PROMPT:
Look through the lines below for the word "actualSize", and copy every line that has it.

RECORDS PROVIDED:
■ ■ ■ ■ ■

(* ===== verification/BlockProcessor.v ===== *)
(** * packages/processor

    The rules a block must satisfy: the verifiers that run before execution, and
    the block processor, which executes the transactions and compares what they
    consumed and produced with what the header claims.  The EVM is a parameter,
    an interface of state transformers. *)
From S2P Require Import Prelude Bytes Serializer Messages Blocks Proposals Commits JsMap BlockchainUtils.
From S2P Require Import ValidatorSet RoundState ConsensusStorage Node.

Definition ZeroHash : string := "0000000000000000000000000000000000000000000000000000000000000000".

(** The parameters of a milestone that block processing reads. *)
Record Snapshot := mkSnapshot {
  sn_previousGenesisBlockHash : string;
  sn_snapshotHash : string;
}.
Record BlockMilestone := mkBlockMilestone {
  bm_maxGasLimit : Z;
  bm_maxPayload : Z;
  bm_version : Z;
  bm_reward : Z;
  bm_validatorRegistrationFee : Z;
  bm_roundValidators : Z;
  bm_evmSpec : string;
  bm_snapshot : option Snapshot;
}.

(** ** The EVM instance *)
Record CommitKey := mkCommitKey {
  ck_blockHash : option string;
  ck_blockNumber : Z;
  ck_round : Z;
}.
Record BlockContext := mkBlockContext {
  bc_commitKey : CommitKey;
  bc_gasLimit : Z;
  bc_prevrandao : list byte;
  bc_timestamp : Z;
  bc_validatorAddress : string;
}.
(** What the calls after the last transaction share; [value] is the reward, the
    fee or the number of validators. *)
Record BlockCall := mkBlockCall {
  bl_commitKey : CommitKey;
  bl_value : Z;
  bl_specId : string;
  bl_timestamp : Z;
  bl_validatorAddress : string;
}.
Record TransactionCall := mkTransactionCall {
  tc_commitKey : CommitKey;
  tc_data : list byte;
  tc_from : string;
  tc_gasLimit : Z;
  tc_gasPrice : Z;
  tc_legacyAddress : string;
  tc_nonce : Z;
  tc_specId : string;
  tc_to : option string;
  tc_txHash : string;
  tc_value : Z;
}.

Class Evm (E : Type) := {
  evm_prepareNextCommit : BlockContext → M E unit;
  evm_process : TransactionCall → M E TransactionReceipt;
  evm_updateRewardsAndVotes : BlockCall → M E unit;
  evm_updateValidatorRegistrationFee : BlockCall → M E unit;
  evm_calculateRoundValidators : BlockCall → M E unit;
  evm_stateRoot : CommitKey → string → M E string;
  evm_logsBloom : CommitKey → M E string;
  (** [getLegacyAttributes(...)?.secondPublicKey] *)
  evm_legacySecondPublicKey : string → string → M E (option string);
}.

(** ** crypto-transaction/source/verifier.ts: [verifyLegacySecondSignature] *)
Class LegacySignature := {
  toHashUnsigned : Transaction → list byte;
  verifyRecoverable : string → string → option Z → list byte → list byte → bool;
}.
Definition verifyLegacySecondSignature `{LegacySignature} (data : Transaction) (key : string) : result bool :=
  match tx_legacySecondSignature data with
  | None | Some EmptyString => Throw (NamedError "MissingLegacySecondSignatureError")
  | Some signature =>
      let r := slice signature 0 64 in
      let s := slice signature 64 128 in
      let v := parseInt2 (slice signature 128 130) in
      if verifyRecoverable r s v (toHashUnsigned data) (hexDecode key) then Ok true
      else Throw (NamedError "InvalidLegacySecondSignatureError")
  end.

(** [unit]: the block and the round of a processable unit. *)
Record Unit := mkUnit { un_block : Block; un_round : Z }.

Section processor.
Context {E : Type} `{Evm E} `{LegacySignature} `{HashFactory} `{BlsWorker}.
Context (milestoneOf : Z → BlockMilestone) (timeoutsOf : Z → Timeouts) (roundValidatorsOf : Z → Z).
Context (genesisHeight : Z) (isNewRound : Z → bool).
(** The state store and the validator set. *)
Context (chain : Chain).

Definition isGenesis (b : Block) : bool := b_number b =? genesisHeight.
Definition transactionsOf (b : Block) : list Transaction := bt_transaction <$> b_transactions b.
Definition reject (class : string) : result unit := Throw (NamedError class).

(** ** The verifiers *)
Definition chainedVerifier (u : Unit) : result unit :=
  let block := un_block u in
  if isGenesis block then
    let expected := match bm_snapshot (milestoneOf (b_number block)) with
                    | Some s => sn_previousGenesisBlockHash s
                    | None => ZeroHash
                    end in
    if negb (String.eqb (bh_parentHash (b_raw block)) expected) then reject "BlockNotChained" else Ok tt
  else
    previous ← getLastBlock chain;
    if negb (String.eqb (bh_parentHash (b_raw block)) (b_hash previous)) then reject "BlockNotChained"
    else if negb (b_number block =? b_number previous + 1) then reject "BlockNotChained"
    else Ok tt.

Definition roundVerifier (u : Unit) : result unit :=
  if un_round u <? b_round (un_block u) then reject "InvalidBlockRound" else Ok tt.

Definition sizeVerifier (u : Unit) : result unit :=
  let block := un_block u in
  let totalSize := headerSize + bh_payloadSize (b_raw block) in
  if bm_maxPayload (milestoneOf (b_number block)) <? totalSize then reject "MaxPayloadExceeded"
  else
    let actualSize := Z.of_nat (String.length (b_serialized block)) / 2 in
    if negb (totalSize =? actualSize) then reject "InvalidPayloadSize"
    else
      let totalPayloadSize :=
        foldl (λ size tx, size + Z.of_nat (length (tx_serialized tx)))
          (Z.of_nat (length (transactionsOf block)) * 4) (transactionsOf block) in
      if negb (totalPayloadSize =? bh_payloadSize (b_raw block)) then reject "InvalidPayloadSize" else Ok tt.

Definition timestampVerifier (u : Unit) : result unit :=
  let block := un_block u in
  if isGenesis block then Ok tt
  else
    last ← getLastBlock chain;
    minimal ← calculateMinimalTimestamp (timeoutsOf (b_number last + 1)) (b_timestamp last) (b_round block);
    if b_timestamp block <? minimal then reject "InvalidTimestamp" else Ok tt.

Definition generatorVerifier (u : Unit) : result unit :=
  let block := un_block u in
  if isGenesis block then Ok tt
  else
    let validatorIndex := getValidatorIndexFrom (roundValidatorsOf (ch_height chain)) (ch_totalRound chain) (b_round block) in
    validator ← getValidator (ch_validatorSet chain) validatorIndex;
    if negb (String.eqb (bh_proposer (b_raw block)) (vw_address validator)) then reject "InvalidGenerator" else Ok tt.

Definition versionVerifier (u : Unit) : result unit :=
  let block := un_block u in
  if negb (bh_version (b_raw block) =? bm_version (milestoneOf (b_number block)))
  then reject "InvalidBlockVersion" else Ok tt.

Definition rewardVerifier (u : Unit) : result unit :=
  let block := un_block u in
  if negb (bh_reward (b_raw block) =? bm_reward (milestoneOf (b_number block)))
  then reject "InvalidReward" else Ok tt.

Definition transactionsLengthVerifier (u : Unit) : result unit :=
  let block := un_block u in
  if negb (Z.of_nat (length (b_transactions block)) =? bh_transactionsCount (b_raw block))
  then reject "InvalidTransactionsLength" else Ok tt.

Fixpoint noDuplicates (applied : gset string) (l : list Transaction) : result unit :=
  match l with
  | [] => Ok tt
  | tx :: rest =>
      if bool_decide (tx_hash tx ∈ applied) then reject "DuplicatedTransaction"
      else noDuplicates ({[tx_hash tx]} ∪ applied) rest
  end.
Definition transactionsDuplicatesVerifier (u : Unit) : result unit :=
  noDuplicates ∅ (transactionsOf (un_block u)).

(** [hashFactory.sha256(buffers)] hashes the concatenation. *)
Definition transactionsRootVerifier (u : Unit) : result unit :=
  let block := un_block u in
  let transactionsRoot := sha256 (concat ((λ tx, hexDecode (tx_hash tx)) <$> transactionsOf block)) in
  if negb (String.eqb (hexEncode transactionsRoot) (bh_transactionsRoot (b_raw block)))
  then reject "InvalidTransactionsRoot" else Ok tt.

Definition gasLimitVerifier (u : Unit) : result unit :=
  let block := un_block u in
  if isGenesis block then Ok tt
  else if bm_maxGasLimit (milestoneOf (b_number block)) <? bh_gasUsed (b_raw block)
  then reject "ExceededGasLimit" else Ok tt.

(** The second public key of a sender is asked once per block. *)
Fixpoint legacyAttributes (senders : gmap string (option string)) (l : list Transaction) : M E unit :=
  match l with
  | [] => mret tt
  | tx :: rest =>
      secondPublicKey ← (match senders !! tx_from tx with
                         | Some k => mret k
                         | None => evm_legacySecondPublicKey (tx_from tx) (tx_senderLegacyAddress tx)
                         end);
      _ ← (match secondPublicKey with
           | None | Some EmptyString =>
               if match tx_legacySecondSignature tx with None | Some EmptyString => false | _ => true end
               then throw (NamedError "UnexpectedLegacySecondSignatureError") else mret true
           | Some key => liftR (verifyLegacySecondSignature tx key)
           end);
      legacyAttributes (<[tx_from tx := secondPublicKey]> senders) rest
  end.
Definition legacyAttributeVerifier (u : Unit) : M E unit := legacyAttributes ∅ (transactionsOf (un_block u)).

Definition randaoVerifier (u : Unit) : result unit :=
  let block := un_block u in
  if isGenesis block then Ok tt
  else
    index ← getValidatorIndexByWalletAddress (ch_validatorSet chain) (bh_proposer (b_raw block));
    proposer ← getValidator (ch_validatorSet chain) index;
    genesis ← getGenesisCommit chain;
    last ← getLastBlock chain;
    message ← randaoMessage (b_hash (c_block genesis)) (bh_randaoReveal (b_raw last)) (b_number block);
    if negb (blsVerify (hexDecode (bh_randaoReveal (b_raw block))) message (hexDecode (vw_blsPublicKey proposer)))
    then reject "InvalidRandaoReveal" else Ok tt.

(** block-verifier.ts, with the handlers in the order of service-provider.ts. *)
Definition verify (u : Unit) : M E unit :=
  liftR (chainedVerifier u);; liftR (roundVerifier u);; liftR (sizeVerifier u);; liftR (timestampVerifier u);;
  liftR (generatorVerifier u);; liftR (versionVerifier u);; liftR (rewardVerifier u);;
  liftR (transactionsLengthVerifier u);; liftR (transactionsDuplicatesVerifier u);;
  liftR (transactionsRootVerifier u);; liftR (gasLimitVerifier u);; legacyAttributeVerifier u;;
  liftR (randaoVerifier u).

(** ** block-processor.ts: [process] *)
Definition commitKey (block : Block) : CommitKey := mkCommitKey (Some (b_hash block)) (b_number block) (b_round block).

Definition blockPrevrandao (block : Block) : result (list byte) :=
  if isGenesis block then Ok (replicate 32 x00)
  else last ← getLastBlock chain; Ok (getPrevrandao (b_header last)).

Definition getPreviousStateRoot (block : Block) : result string :=
  if negb (isGenesis block) then last ← getLastBlock chain; Ok (bh_stateRoot (b_raw last))
  else Ok (match bm_snapshot (milestoneOf (b_number block)) with
           | Some s => sn_snapshotHash s
           | None => ZeroHash
           end).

■ ■ ■ ■ ■

RESULT OF THE TASK:
    let actualSize := Z.of_nat (String.length (b_serialized block)) / 2 in
    if negb (totalSize =? actualSize) then reject "InvalidPayloadSize"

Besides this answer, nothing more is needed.